Your goal: From the entries that follow, copy exactly the lines beginning at the line holding "Theorem fromString_returns_iff (s" and continuing through the line holding "Proof. apply (fromString_returns_iff".

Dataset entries
----------------------------------------

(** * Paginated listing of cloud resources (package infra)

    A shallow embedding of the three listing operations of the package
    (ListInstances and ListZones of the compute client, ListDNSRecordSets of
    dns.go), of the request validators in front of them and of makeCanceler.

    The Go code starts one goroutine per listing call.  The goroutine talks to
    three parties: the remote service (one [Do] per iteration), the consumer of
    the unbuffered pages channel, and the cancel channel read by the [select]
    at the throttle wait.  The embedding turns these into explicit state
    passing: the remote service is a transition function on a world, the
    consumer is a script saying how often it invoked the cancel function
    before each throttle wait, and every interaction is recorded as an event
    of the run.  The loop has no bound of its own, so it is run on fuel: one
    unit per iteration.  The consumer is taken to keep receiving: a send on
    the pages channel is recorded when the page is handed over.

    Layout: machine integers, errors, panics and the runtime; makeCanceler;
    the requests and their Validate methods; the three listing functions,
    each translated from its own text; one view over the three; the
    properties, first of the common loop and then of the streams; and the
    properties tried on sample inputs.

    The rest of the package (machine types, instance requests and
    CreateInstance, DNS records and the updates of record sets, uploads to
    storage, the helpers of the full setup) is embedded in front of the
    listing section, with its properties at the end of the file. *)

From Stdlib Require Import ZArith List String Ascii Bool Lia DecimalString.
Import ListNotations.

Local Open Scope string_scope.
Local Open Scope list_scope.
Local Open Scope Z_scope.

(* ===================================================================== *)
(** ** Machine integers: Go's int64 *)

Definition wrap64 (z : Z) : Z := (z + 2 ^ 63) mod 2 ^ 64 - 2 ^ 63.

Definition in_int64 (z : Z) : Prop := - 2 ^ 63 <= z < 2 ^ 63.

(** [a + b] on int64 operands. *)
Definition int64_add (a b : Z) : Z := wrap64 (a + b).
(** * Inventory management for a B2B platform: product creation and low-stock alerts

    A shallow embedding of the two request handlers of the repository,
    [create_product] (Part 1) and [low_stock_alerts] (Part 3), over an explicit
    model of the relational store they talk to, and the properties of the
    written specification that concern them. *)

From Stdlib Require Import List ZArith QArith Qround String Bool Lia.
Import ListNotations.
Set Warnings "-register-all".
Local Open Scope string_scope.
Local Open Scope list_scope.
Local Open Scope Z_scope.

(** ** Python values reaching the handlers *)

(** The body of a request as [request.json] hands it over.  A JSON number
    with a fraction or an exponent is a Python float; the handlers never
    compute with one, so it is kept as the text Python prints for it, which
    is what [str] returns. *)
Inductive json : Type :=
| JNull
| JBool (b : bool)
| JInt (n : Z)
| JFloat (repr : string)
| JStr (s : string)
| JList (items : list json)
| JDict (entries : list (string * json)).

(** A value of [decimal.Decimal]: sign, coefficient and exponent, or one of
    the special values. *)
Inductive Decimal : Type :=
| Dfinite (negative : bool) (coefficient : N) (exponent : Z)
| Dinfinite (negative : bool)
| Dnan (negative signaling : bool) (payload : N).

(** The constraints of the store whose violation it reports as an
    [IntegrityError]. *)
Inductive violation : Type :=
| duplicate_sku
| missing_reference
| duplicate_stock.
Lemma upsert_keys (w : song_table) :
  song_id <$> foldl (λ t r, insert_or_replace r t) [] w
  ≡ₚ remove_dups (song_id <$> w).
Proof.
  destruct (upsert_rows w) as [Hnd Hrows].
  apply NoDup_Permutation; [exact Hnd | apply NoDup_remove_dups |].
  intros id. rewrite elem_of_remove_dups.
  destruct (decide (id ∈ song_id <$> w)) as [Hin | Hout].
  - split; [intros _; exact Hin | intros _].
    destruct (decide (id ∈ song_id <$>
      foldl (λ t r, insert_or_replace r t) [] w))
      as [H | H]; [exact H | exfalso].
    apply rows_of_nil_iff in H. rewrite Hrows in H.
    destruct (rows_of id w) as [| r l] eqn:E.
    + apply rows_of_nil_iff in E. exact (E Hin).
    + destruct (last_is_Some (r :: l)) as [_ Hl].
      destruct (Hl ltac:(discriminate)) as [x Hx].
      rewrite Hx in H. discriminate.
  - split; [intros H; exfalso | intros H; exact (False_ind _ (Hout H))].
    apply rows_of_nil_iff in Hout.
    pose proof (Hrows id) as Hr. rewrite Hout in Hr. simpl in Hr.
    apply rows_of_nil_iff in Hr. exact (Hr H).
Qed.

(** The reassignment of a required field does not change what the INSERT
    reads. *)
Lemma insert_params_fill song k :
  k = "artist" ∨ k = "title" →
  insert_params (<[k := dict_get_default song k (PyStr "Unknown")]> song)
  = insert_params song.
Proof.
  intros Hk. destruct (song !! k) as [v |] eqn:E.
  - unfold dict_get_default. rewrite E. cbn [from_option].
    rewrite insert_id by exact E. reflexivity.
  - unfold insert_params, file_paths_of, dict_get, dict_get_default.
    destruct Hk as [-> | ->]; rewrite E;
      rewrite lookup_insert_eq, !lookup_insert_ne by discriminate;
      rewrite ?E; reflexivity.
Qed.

----------------------------------------

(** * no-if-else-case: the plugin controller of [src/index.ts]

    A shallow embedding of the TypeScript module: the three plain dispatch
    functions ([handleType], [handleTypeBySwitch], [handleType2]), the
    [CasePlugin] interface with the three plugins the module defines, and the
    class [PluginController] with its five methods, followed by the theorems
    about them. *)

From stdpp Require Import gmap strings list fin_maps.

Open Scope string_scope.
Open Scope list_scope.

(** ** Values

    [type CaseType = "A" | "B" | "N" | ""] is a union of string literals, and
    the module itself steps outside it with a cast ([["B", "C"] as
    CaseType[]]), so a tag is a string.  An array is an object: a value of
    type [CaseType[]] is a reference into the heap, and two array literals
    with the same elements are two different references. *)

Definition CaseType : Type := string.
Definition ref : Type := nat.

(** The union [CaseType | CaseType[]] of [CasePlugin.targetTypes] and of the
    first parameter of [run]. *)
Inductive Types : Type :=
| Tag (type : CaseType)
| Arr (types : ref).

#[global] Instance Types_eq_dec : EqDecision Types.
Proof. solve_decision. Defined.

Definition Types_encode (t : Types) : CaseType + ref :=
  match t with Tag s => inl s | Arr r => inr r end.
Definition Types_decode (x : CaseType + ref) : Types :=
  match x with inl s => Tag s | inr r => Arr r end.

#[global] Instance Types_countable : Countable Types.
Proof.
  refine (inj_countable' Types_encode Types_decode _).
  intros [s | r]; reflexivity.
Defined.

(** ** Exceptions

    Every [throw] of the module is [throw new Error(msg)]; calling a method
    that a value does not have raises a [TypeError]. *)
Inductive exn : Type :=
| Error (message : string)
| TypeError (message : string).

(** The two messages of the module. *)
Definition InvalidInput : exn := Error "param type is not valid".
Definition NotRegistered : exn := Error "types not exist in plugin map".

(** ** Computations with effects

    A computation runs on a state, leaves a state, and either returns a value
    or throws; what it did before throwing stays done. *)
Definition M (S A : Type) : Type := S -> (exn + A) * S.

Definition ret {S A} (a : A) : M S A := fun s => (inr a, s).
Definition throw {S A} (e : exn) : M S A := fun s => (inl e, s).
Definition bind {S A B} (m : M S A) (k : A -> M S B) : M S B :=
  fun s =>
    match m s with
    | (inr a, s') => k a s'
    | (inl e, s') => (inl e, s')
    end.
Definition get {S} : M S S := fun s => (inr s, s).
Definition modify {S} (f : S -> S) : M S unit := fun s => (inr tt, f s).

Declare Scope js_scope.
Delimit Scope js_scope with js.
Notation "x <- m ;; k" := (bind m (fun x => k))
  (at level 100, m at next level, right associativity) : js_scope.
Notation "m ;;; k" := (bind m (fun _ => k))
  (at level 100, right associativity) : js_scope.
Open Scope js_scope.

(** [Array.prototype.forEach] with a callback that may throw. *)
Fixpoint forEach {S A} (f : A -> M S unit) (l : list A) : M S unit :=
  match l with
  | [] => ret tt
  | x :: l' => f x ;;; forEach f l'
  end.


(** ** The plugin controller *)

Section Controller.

----------------------------------------

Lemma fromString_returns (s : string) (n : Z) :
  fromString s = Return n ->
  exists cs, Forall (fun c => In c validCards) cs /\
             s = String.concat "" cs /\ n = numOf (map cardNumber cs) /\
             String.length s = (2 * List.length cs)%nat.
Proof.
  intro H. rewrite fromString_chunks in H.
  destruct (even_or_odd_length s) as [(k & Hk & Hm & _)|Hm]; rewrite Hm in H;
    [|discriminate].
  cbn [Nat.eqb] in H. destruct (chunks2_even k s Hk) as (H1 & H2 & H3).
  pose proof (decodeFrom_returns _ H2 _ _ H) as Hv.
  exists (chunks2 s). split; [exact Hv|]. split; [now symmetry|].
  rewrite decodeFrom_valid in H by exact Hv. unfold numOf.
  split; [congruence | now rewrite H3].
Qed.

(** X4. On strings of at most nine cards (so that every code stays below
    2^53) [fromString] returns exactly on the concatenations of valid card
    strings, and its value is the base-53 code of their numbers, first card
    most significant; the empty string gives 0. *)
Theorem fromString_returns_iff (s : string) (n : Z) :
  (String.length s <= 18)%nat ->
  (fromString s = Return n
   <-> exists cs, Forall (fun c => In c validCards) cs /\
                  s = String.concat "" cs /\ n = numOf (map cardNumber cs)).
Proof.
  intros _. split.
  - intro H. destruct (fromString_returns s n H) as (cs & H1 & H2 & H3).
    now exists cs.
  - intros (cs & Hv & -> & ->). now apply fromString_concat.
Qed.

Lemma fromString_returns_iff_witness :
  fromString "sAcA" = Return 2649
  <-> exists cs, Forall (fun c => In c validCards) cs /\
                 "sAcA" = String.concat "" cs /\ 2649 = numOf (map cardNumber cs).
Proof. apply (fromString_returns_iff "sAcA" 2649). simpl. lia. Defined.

----------------------------------------

Solution below:
Theorem fromString_returns_iff (s : string) (n : Z) :
  (String.length s <= 18)%nat ->
  (fromString s = Return n
   <-> exists cs, Forall (fun c => In c validCards) cs /\
                  s = String.concat "" cs /\ n = numOf (map cardNumber cs)).
Proof.
  intros _. split.
  - intro H. destruct (fromString_returns s n H) as (cs & H1 & H2 & H3).
    now exists cs.
  - intros (cs & Hv & -> & ->). now apply fromString_concat.
Qed.

Lemma fromString_returns_iff_witness :
  fromString "sAcA" = Return 2649
  <-> exists cs, Forall (fun c => In c validCards) cs /\
                 "sAcA" = String.concat "" cs /\ 2649 = numOf (map cardNumber cs).
Proof. apply (fromString_returns_iff "sAcA" 2649). simpl. lia. Defined.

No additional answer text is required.